Objective: The purpose of the study was to examine change in volume of hyperintense white matter lesions in a cohort of community-dwelling elderly subjects without neuropsychiatric disease. SUBJECTS AND METHODS. One hundred seventeen volunteers underwent brain MR imaging on a 1.5-T scanner. Demographic data and the presence of specific medical illnesses were recorded at the time of the initial scanning. Hyperintense white matter lesion volume was measured using a supervised semiautomated technique that seeded lesions and then created a segmented lesion image. Subjects underwent repeated MR imaging at a mean of 25 months. Mean change in lesion volume and mean percentage of change were determined between the two time points. Logistic regression models were used to examine the differential effects of age, sex, race, and self-reported medical morbidity.

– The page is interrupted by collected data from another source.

(** [(print (lambda (x : y (quote foo)) (len x)) : sep (quote x))] is made
    of nineteen values: with every budget from nineteen on it compiles,
    without error, to the same text. *)
Lemma form_terminates_witness :
  exists s' r,
    (forall more,
        form (Demo.host true) Demo.readerless (19 + more)
             (VTuple [VStr "print";
                      VTuple [VStr "lambda";
                              VTuple [VStr "x"; VStr ":"; VStr "y";
                                      VTuple [VStr "quote"; VStr "foo"]];
                              VTuple [VStr "len"; VStr "x"]];
                      VStr ":"; VStr "sep"; VTuple [VStr "quote"; VStr "x"]])
             (CState (Demo.start Demo.main_ns 0) None)
        = Some (s', r))
    /\ s' = CState (Demo.start Demo.main_ns 0) None
    /\ r = Ok ("print(" ++ NL ++ "  (lambda x,y='foo':" ++ NL ++ "    len(" ++ NL
               ++ "      x))," ++ NL ++ "  sep='x')").
Proof.
  destruct (form_terminates (Demo.host true) Demo.readerless
              (fun p => p_ns p = Demo.main_ns) 19
              (VTuple [VStr "print";
                       VTuple [VStr "lambda";
                               VTuple [VStr "x"; VStr ":"; VStr "y";
                                       VTuple [VStr "quote"; VStr "foo"]];
                               VTuple [VStr "len"; VStr "x"]];
                       VStr ":"; VStr "sep"; VTuple [VStr "quote"; VStr "x"]])
              (CState (Demo.start Demo.main_ns 0) None))
    as (s' & r & Run & _).
  - apply plain_invocation; [discriminate | discriminate | exact demo_print_no_macro|].
    repeat apply Forall_cons; try apply Forall_nil;
      try (apply plain_atom; discriminate); try apply plain_quote.
    apply plain_lambda with (items := [VStr "x"; VStr ":"; VStr "y";
                                       VTuple [VStr "quote"; VStr "foo"]]);
      [reflexivity| |].
    + repeat apply Forall_cons; try apply Forall_nil;
        try (apply plain_atom; discriminate); apply plain_quote.
    + repeat apply Forall_cons; try apply Forall_nil.
      apply plain_invocation;
        [discriminate | discriminate | exact demo_len_no_macro|].
      repeat apply Forall_cons; try apply Forall_nil; apply plain_atom; discriminate.
  - reflexivity.
  - vm_compute. repeat constructor.
  - exists s', r. split; [exact Run|].
    pose proof (Run 0) as First. vm_compute in First.
    injection First as <- <-. split; reflexivity.
Defined.

(* ===================================================================== *)
(** ** Parameters of a lambda *)
(* ===================================================================== *)

Section Lambda.

Context {external : Type}.
Variable H : Host external.
Variable budget : nat.
Variable self_form : value -> M (cstate external) string.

Results: Mean baseline volume of cerebral hyperintense lesions was 4.91 cc, and at 2-year follow-up, it was 6.42 cm(2) (p < 0.0001), for a mean increase of 26.7%. Comparable results were seen in separate analyses of hemispheric hyperintense lesion volumes. Neither sex, race, nor baseline hyperintense lesion volume was significantly associated with an interval increase in lesion volume. Age (p = 0.0117) and presence of diabetes (p = 0.0215) were associated with greater change.

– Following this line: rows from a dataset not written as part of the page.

Lemma has_key_keys {V} (d : dict V) (k : string) :
  In k (keys d) <-> has_key d k = true.
Proof.
  unfold has_key. rewrite existsb_exists. split.
  - intros H. exists k. split; [assumption | apply String.eqb_refl].
  - intros (k' & Hin & Heq). apply String.eqb_eq in Heq. subst. assumption.
Qed.

Lemma dict_get_In {V} (d : dict V) (k : string) (v : V) :
  dict_get d k = Ok v -> In (k, v) d.
Proof.
  induction d as [|[k' v'] d IH]; simpl; [discriminate|].
  destruct (String.eqb k' k) eqn:E.
  - apply String.eqb_eq in E. intros [= ->]. left. congruence.
  - auto.
Qed.

Lemma changed_among_filter (ks : list string) (cur previous : snapshot) :
  forallb (has_key cur) ks = true -> forallb (has_key previous) ks = true ->
  changed_among ks cur previous = Ok (List.filter (differs cur previous) ks).
Proof.
  induction ks as [|s ks IH]; simpl; [reflexivity|].
  rewrite !andb_true_iff. intros [Hc Hcs] [Hp Hps].
  destruct (has_key_get _ _ Hc) as [a Ha].
  destruct (has_key_get _ _ Hp) as [b Hb].
  unfold differs at 1. rewrite Ha, Hb, IH by assumption. reflexivity.
Qed.

Lemma forallb_has_key_self {V} (d : dict V) : forallb (has_key d) (keys d) = true.
Proof. apply forallb_forall. intros k. apply has_key_keys. Qed.

Lemma changed_squares_of_list (cur previous : snapshot) :
  keys_within cur previous = true ->
  changed_squares_of cur previous = Ok (changed_list cur previous).
Proof.
  intros H. apply changed_among_filter; [apply forallb_has_key_self | exact H].
Qed.

Lemma filter_sublist {A} (f : A -> bool) (l : list A) : sublist (List.filter f l) l.
Proof.
  induction l as [|a l IH]; simpl; [constructor|].
  destruct (f a); constructor; assumption.
Qed.

Lemma differs_spec (cur previous : snapshot) (s : string) :
  differs cur previous s = true <->
  exists a b, dict_get cur s = Ok a /\ dict_get previous s = Ok b /\ a <> b.
Proof.
  unfold differs. split.
  - destruct (dict_get cur s) as [a|]; [|discriminate].
    destruct (dict_get previous s) as [b|]; [|discriminate].
    rewrite negb_true_iff, String.eqb_neq. eauto.
  - intros (a & b & -> & -> & Hne). apply negb_true_iff, String.eqb_neq, Hne.
Qed.

(** C8: the list of changed squares of a ply holds exactly the keys of the
    current snapshot whose occupant differs from the occupant in the
    previous snapshot, and lists them in the order of the keys of the
    current snapshot. *)
Theorem changed_squares_exact (cur previous : snapshot) :
  keys_within cur previous = true ->
  exists changed_squares,
    changed_squares_of cur previous = Ok changed_squares
    /\ changed_squares = List.filter (differs cur previous) (keys cur)
    /\ sublist changed_squares (keys cur)
    /\ (forall s,
          In s changed_squares <->
          In s (keys cur)
          /\ exists a b,
               dict_get cur s = Ok a /\ dict_get previous s = Ok b /\ a <> b).
Proof.
  intros H. exists (changed_list cur previous).
  split; [apply changed_squares_of_list, H|].
  split; [reflexivity|].
  split; [apply filter_sublist|].
  intros s. unfold changed_list. rewrite filter_In, differs_spec. reflexivity.
Qed.

(** *** The store *)

Lemma lookup_snoc_length (h : store) (img : Image) : (h ++ [img]) !! length h = Some img.
Proof. apply list_lookup_middle. reflexivity. Qed.

Lemma insert_snoc_length (h : store) (img img' : Image) :
  <[length h := img']> (h ++ [img]) = h ++ [img'].
Proof. induction h as [|a h IH]; simpl; [reflexivity | f_equal; exact IH]. Qed.

Lemma insert_snoc_lt (h : store) (r : ref) (img img' : Image) :
  (r < length h)%nat -> <[r := img']> (h ++ [img]) = <[r := img']> h ++ [img].
Proof. intros H. apply insert_app_l, H. Qed.

Lemma Image_copy_eq (r : ref) (img : Image) (h : store) :
  h !! r = Some img -> Image_copy r h = Ok (length h, h ++ [img]).
Proof. intros H. unfold Image_copy, content, alloc. unfold_m. rewrite H. reflexivity. Qed.

Lemma mutate_eq (r : ref) (f : Image -> result Image) (img : Image) (h : store) :
  h !! r = Some img ->
  mutate r f h
  = match f img with Ok img' => Ok (tt, <[r := img']> h) | Raise e => Raise e end.
Proof. intros H. unfold mutate. rewrite H. reflexivity. Qed.

(** *** One ply and the loop, read as functions of the canvas *)

Lemma ply_eq (self : PgnToGifCreator) (board_image : ref) (previous cur : snapshot)
    (frames : list ref) (h : store) (img : Image) :
  h !! board_image = Some img ->
  ply self board_image previous cur frames h
  = match repaint self previous cur img with
    | Raise e => Raise e
    | Ok img' =>
        match frame_of self previous cur img' with
        | Raise e => Raise e
        | Ok frame =>
            Ok (frames ++ [length h], <[board_image := img']> h ++ [frame])
        end
    end.
Proof.
  intros Hb. pose proof (lookup_lt_Some _ _ _ Hb) as Hlt.
  unfold ply, repaint, frame_of. unfold_m.
  destruct (changed_squares_of cur previous) as [changed|e]; [|reflexivity].
  rewrite (mutate_eq _ _ _ _ Hb).
  destruct (_update_board_image self img cur changed) as [img'|e]; [|reflexivity].
  assert (Hb' : <[board_image := img']> h !! board_image = Some img')
    by (apply list_lookup_insert_eq, Hlt).
  rewrite (Image_copy_eq _ _ _ Hb'), length_insert.
  assert (Hc : (<[board_image := img']> h ++ [img']) !! length h = Some img').
  { apply list_lookup_middle. rewrite length_insert. reflexivity. }
  destruct (_arrow self); [|reflexivity].
  destruct (0 <? length changed)%nat; [|reflexivity].
  destruct (arrow_of_move self cur changed) as [[[[x0 y0] x1] y1]|e]; [|reflexivity].
  rewrite (mutate_eq _ _ _ _ Hc).
  replace (length h) with (length (<[board_image := img']> h))
    by apply length_insert.
  rewrite insert_snoc_length, length_insert. reflexivity.
Qed.

Lemma play_from_eq (self : PgnToGifCreator) (board_image : ref)
    (rest : list snapshot) :
  forall (previous : snapshot) (frames : list ref) (h : store) (img : Image),
  h !! board_image = Some img ->
  play_from self board_image previous rest frames h
  = match render self img previous rest with
    | Raise e => Raise e
    | Ok (final, new) =>
        Ok (frames ++ seq (length h) (length rest),
            <[board_image := final]> h ++ new)
    end.
Proof.
  induction rest as [|cur rest IH]; intros previous frames h img Hb.
  - simpl. unfold_m. rewrite app_nil_r, app_nil_r, list_insert_id by exact Hb.
    reflexivity.
  - pose proof (lookup_lt_Some _ _ _ Hb) as Hlt.
    simpl. unfold_m. rewrite (ply_eq _ _ _ _ _ _ _ Hb).
    destruct (repaint self previous cur img) as [img'|e]; [|reflexivity].
    destruct (frame_of self previous cur img') as [frame|e]; [|reflexivity].
    assert (Hb' : (<[board_image := img']> h ++ [frame]) !! board_image = Some img').
    { rewrite lookup_app_l by (rewrite length_insert; exact Hlt).
      apply list_lookup_insert_eq, Hlt. }
    rewrite (IH cur _ _ _ Hb').
    destruct (render self img' cur rest) as [[final new]|e]; [|reflexivity].
    rewrite length_app, length_insert. simpl length.
    rewrite <- app_assoc. simpl.
    replace (length h + 1)%nat with (S (length h)) by lia.
    rewrite insert_snoc_lt by (rewrite length_insert; exact Hlt).
    rewrite list_insert_insert_eq, <- app_assoc. reflexivity.
Qed.

(** The loop in the words of the source: while the game is not finished,
    [next] it and run the body. *)
Lemma play_unfold (self : PgnToGifCreator) (board_image : ref) (game game' : ChessGame)
    (frames : list ref) (h : store) :
  is_finished game = false -> next game = Ok game' ->
  play self board_image game frames h
  = (frames ← ply self board_image (state game) (state game') frames;
     play self board_image game' frames) h.
Proof.
  unfold is_finished, next, play. destruct (upcoming game) as [|cur rest]; [discriminate|].
  intros _ [= <-]. reflexivity.
Qed.

Lemma play_finished (self : PgnToGifCreator) (board_image : ref) (game : ChessGame)
    (frames : list ref) (h : store) :
  is_finished game = true -> play self board_image game frames h = Ok (frames, h).
Proof.
  unfold is_finished, play. destruct (upcoming game); [reflexivity | discriminate].
Qed.

(** *** Well-formed inputs are rendered without an exception *)

Lemma coordinates_valid (self : PgnToGifCreator) (s : string) :
  valid_square s = true -> exists crd, _coordinates_of_square self s = Ok crd.
Proof.
  intros H. apply valid_square_name in H. destruct H as (c & r & Hc & Hr & ->).
  eexists. apply coordinates_of_square_name; assumption.
Qed.

Lemma snapshot_ok_get (pieces : gmap string Image) (st : snapshot) (s : string) :
  snapshot_ok pieces st = true -> In s (keys st) ->
  valid_square s = true
  /\ exists p, dict_get st s = Ok p /\ sprite_ok pieces p = true.
Proof.
  intros Hok Hin. apply has_key_keys, has_key_get in Hin. destruct Hin as [p Hp].
  unfold snapshot_ok in Hok. rewrite forallb_forall in Hok.
  specialize (Hok _ (dict_get_In _ _ _ Hp)). simpl in Hok.
  apply andb_true_iff in Hok. destruct Hok. eauto.
Qed.

Lemma pieces_get_ok (pieces : gmap string Image) (p : string) :
  sprite_ok pieces p = true -> truthy p = true ->
  exists img, pieces_get pieces p = Ok img.
Proof.
  unfold sprite_ok, pieces_get. intros H Ht. rewrite Ht in H. simpl in H.
  destruct (pieces !! p); [eauto | discriminate].
Qed.

Lemma update_board_image_ok (self : PgnToGifCreator) (st : snapshot)
    (changed : list string) :
  forall img : Image,
  is_Some (_ws self) -> is_Some (_bs self) ->
  snapshot_ok (_pieces self) st = true ->
  (forall s, In s changed -> In s (keys st)) ->
  exists img',
    _update_board_image self img st changed = Ok img'
    /\ drawn_on img' = drawn_on img.
Proof.
  induction changed as [|s changed IH]; intros img [ws Hws] [bs Hbs] Hok Hin.
  - exists img. split; reflexivity.
  - destruct (snapshot_ok_get _ _ s Hok) as (Hv & p & Hp & Hsp); [apply Hin; left; reflexivity|].
    destruct (coordinates_valid self s Hv) as [crd Hcrd].
    simpl. rewrite Hcrd. unfold_m. rewrite Hws, Hbs, Hp.
    assert (Hin' : forall s', In s' changed -> In s' (keys st))
      by (intros s' H'; apply Hin; right; exact H').
    destruct (truthy p) eqn:Ht.
    + destruct (pieces_get_ok _ _ Hsp Ht) as [sprite Hsprite]. rewrite Hsprite.
      destruct (white_square crd); simpl.
      * destruct (IH (Image_paste (Image_paste img ws crd ws) sprite crd sprite))
          as (img' & Himg' & Hd); eauto.
      * destruct (IH (Image_paste (Image_paste img bs crd bs) sprite crd sprite))
          as (img' & Himg' & Hd); eauto.
    + destruct (white_square crd); simpl.
      * destruct (IH (Image_paste img ws crd ws)) as (img' & Himg' & Hd); eauto.
      * destruct (IH (Image_paste img bs crd bs)) as (img' & Himg' & Hd); eauto.
Qed.

Lemma changed_list_keys (cur previous : snapshot) (s : string) :
  In s (changed_list cur previous) -> In s (keys cur).
Proof. unfold changed_list. rewrite filter_In. tauto. Qed.

Lemma arrow_of_move_eq (self : PgnToGifCreator) (cur : snapshot)
    (s0 s1 : string) (rest : list string) (p1 : string) (c0 c1 : Z * Z) :
  dict_get cur s1 = Ok p1 ->
  _coordinates_of_square self s0 = Ok c0 ->
  _coordinates_of_square self s1 = Ok c1 ->
  arrow_of_move self cur (s0 :: s1 :: rest)
  = Ok (if truthy p1
        then ((centre c0).1, (centre c0).2, (centre c1).1, (centre c1).2)
        else ((centre c1).1, (centre c1).2, (centre c0).1, (centre c0).2)).
Proof.
  intros Hp H0 H1. unfold arrow_of_move. unfold_m. simpl. rewrite Hp.
  destruct (truthy p1); simpl; rewrite ?H0, ?H1; simpl; rewrite ?H0, ?H1; reflexivity.
Qed.

Lemma arrow_of_move_one (self : PgnToGifCreator) (cur : snapshot) (s0 : string) :
  arrow_of_move self cur [s0] = Raise IndexError.
Proof. reflexivity. Qed.

Lemma arrow_of_move_ok (self : PgnToGifCreator) (cur : snapshot)
    (changed : list string) :
  snapshot_ok (_pieces self) cur = true ->
  (forall s, In s changed -> In s (keys cur)) ->
  (2 <= length changed)%nat ->
  exists xy, arrow_of_move self cur changed = Ok xy.
Proof.
  intros Hok Hin Hlen. destruct changed as [|s0 [|s1 rest]]; simpl in Hlen; try lia.
  destruct (snapshot_ok_get _ _ s0 Hok) as (Hv0 & _); [apply Hin; simpl; auto|].
  destruct (snapshot_ok_get _ _ s1 Hok) as (Hv1 & p1 & Hp1 & _); [apply Hin; simpl; auto|].
  destruct (coordinates_valid self s0 Hv0) as [c0 H0].
  destruct (coordinates_valid self s1 Hv1) as [c1 H1].
  rewrite (arrow_of_move_eq _ _ _ _ _ _ _ _ Hp1 H0 H1). eauto.
Qed.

Conclusion: Elderly subjects exhibited approximately a 27% increase in hyperintense lesion volume over a 2-year period, a finding influenced by both age and medical comorbidity rates. Because hyperintense lesions can be associated with several neuropsychiatric conditions, further research is needed to determine if interventions designed to slow hyperintense lesion disease progression may improve neuropsychiatric outcomes.